Una mujer de 65 años consultó por dolor abdominal difuso de tipo cólico de cuatro días de evolución, fiebre no cuantificada, sin vómito y hábito intestinal normal. Tenía antecedente de evento cerebrovascular 10 años atrás sin secuelas e histerectomía abdominal por miomatosis. En el examen de ingreso se registró taquicardia, taquipnea, y leucocitosis, y dolor en flanco y fosa ilíaca izquierda. Se practicó TC de abdomen, con contraste, ante la sospecha de enfermedad diverticular complicada, que evidenció perforación del íleon distal por una estructura hiperdensa de 28 mm, asociada con alteración de la grasa adyacente; además, se encontró ureterolitiasis derecha (figuras 2 y 3). Se llevó a cirugía, y se encontró perforación por espina de pescado en el borde antimesentérico, a 15 cm de la válvula ileocecal, con plastrón adyacente a la lesión y sin peritonitis.

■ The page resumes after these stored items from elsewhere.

Lemma et_table j : has_table s2 j ↔ has_table s j.
Proof using All.
  destruct (decide (j = i)) as [->|Hne].
  - split; intros _; [left; rewrite et_tab; eauto|].
    right. exists k. eexists. apply et_holds. by left.
  - unfold has_table. pose proof (et_frame_of2 (Tab j)) as Hf. simpl in Hf.
    rewrite decide_False in Hf by congruence. rewrite Hf.
    split; (intros [?|(k' & y & Hh)]; [by left|right; exists k', y]).
    + by apply et_holds in Hh as [(_ & _ & -> & _)|?].
    + apply et_holds. by right.
Qed.

Lemma et_clean : clean s → clean s2.
Proof using All.
  intros [H0 Hkeys Htab]. split.
  - intros j. pose proof (et_frame_of2 (Ent j 0)) as Hf. simpl in Hf. by rewrite Hf.
  - intros k' j m y [(_ & _ & -> & ->)|Hh]%et_holds; [done|by eapply Hkeys].
  - intros k' j m y [(_ & _ & -> & _)|Hh]%et_holds; apply et_table; [|by eapply Htab].
    left. rewrite et_tab. eauto.
Qed.

Lemma et_view j m w d' : 0 ≤ m → view s2 j m w d' ↔ view s j m w d'.
Proof using All.
  intros Hm. rewrite <-(wp_view s s1 i _ H1 Hdead et_ent1 j m w d').
  apply view_ext; [apply (ws_entry s1 s2 k _ H2)|intros; apply (ws_frame_data s1 s2 k _ H2)|].
  intros k' y. rewrite (wp_holds s s1 i _ H1), et_holds.
  split; [|by right]. intros [(_ & _ & -> & ->)|?]; [lia|done].
Qed.

Lemma et_evicted : evicted s s2.
Proof using All.
  split; [apply et_inv2|..|intros _; apply et_view|intros _; apply et_table|apply et_clean].
  - intros o g. rewrite et_frame_of2. by case_decide.
  - intros k' j m y Hh. apply et_holds. by right.
  - intros k' j m y [(_ & _ & -> & ->)|Hh]%et_holds Hm; [right|by left].
    unfold key_owner. rewrite decide_True by done. simpl. rewrite et_tab. eauto.
  - intros H0 Hk k' j m y [(_ & _ & _ & ->)|Hh]%et_holds; [done|by eapply Hk].
Qed.
End evict_table.

Lemma free_table s i ft :
  inv s → tab s i = Some ft → (∀ n, ent s i n = None) →
  wp (free_specific_frame (PProc i)) s (λ _ s',
    evicted s s' ∧ (∀ o, frame_of s' o = if decide (o = Tab i) then None else frame_of s o) ∧
    robin s' = robin s).
Proof.
  intros Hinv Ht Hdead. pose proof (tab_bound s Hinv i ft Ht) as Hi.
  destruct (proc_in_range s Hinv i Hi) as (p & Hp & _).
  pose proof (tab_intro s i p Hp) as E. rewrite Ht in E.
  destruct (truthy (page_valid p)) eqn:Hv; [|done]. injection E as ->.
  assert (∃ s1, set_proc i (set_valid p 0) s = Some s1) as [s1 H1].
  { unfold set_proc. rewrite zset_Some; [eauto|]. by apply (zget_Some_bound _ _ p). }
  pose proof (et_inv1 s s1 i p Hinv Hp Hv Hdead H1) as Hinv1.
  pose proof (et_procc s i p Hinv Hp Hv) as Hproc.
  destruct (frame_data_total s (page_frame p) Hinv) as (d & Hd & _).
  { exact (i_range s Hinv (Tab i) _ Ht). }
  apply (free_specific_wp _ s s1 (set_valid p 0) (-1) d); autorewrite with page2.
  - unfold upd_page. simpl. by rewrite Hp.
  - done.
  - simpl. destruct (wp_parts s s1 i _ H1) as (t & Hset & ->). simpl.
    by rewrite (zget_zset _ _ i _ _ Hset), decide_True.
  - by apply get_page_num_proc.
  - by rewrite (wp_frame_data s s1 i _ H1).
  - intros k x s2 Hx Hneg H2. rewrite Hproc in H2. split; [|split].
    + by eapply (et_evicted s s1 i p Hinv Hp Hv Hdead H1 s2 k x d).
    + intros o. by rewrite (ws_frame_of s1 s2 k _ H2), (et_frame_of1 s s1 i p).
    + destruct (ws_parts s1 s2 k _ H2) as (m & _ & ->).
      by destruct (wp_parts s s1 i _ H1) as (m' & _ & ->).
  - intros Hfull. split; [by eapply (et_lost s s1 i p)|split].
    + intros o. by rewrite (et_frame_of1 s s1 i p).
    + by destruct (wp_parts s s1 i _ H1) as (m' & _ & ->).
Qed.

Se practicó hemicolectomía derecha con anastomosis lateroterminal de íleon a colon transverso con sutura mecánica. En el posoperatorio presentó dehiscencia de la anastomosis, que requirió ileostomía, con fístula mucosa y múltiples lavados abdominales, con una evolución muy tórpida en cuidado intensivo y con deterioro progresivo. Un mes después de su ingreso al hospital, la paciente falleció por falla respiratoria.



Conclusión

La perforación intestinal debida a la ingestión de espina de pescado es un motivo relativamente frecuente de consulta en nuestro medio. En general, su pronóstico es malo pues la evolución con el tratamiento antibiótico es tórpida, las complicaciones son frecuentes y la mortalidad es alta, lo cual se agrava por el tiempo que trascurre antes del diagnóstico acertado. Hasta este momento, la mejor opción terapéutica es el manejo quirúrgico orientado por las imágenes diagnósticas oportunas.

Este trabajo no recibió el apoyo económico de la industria farmacéutica. Los autores no manifiestan ningún conflicto de interés.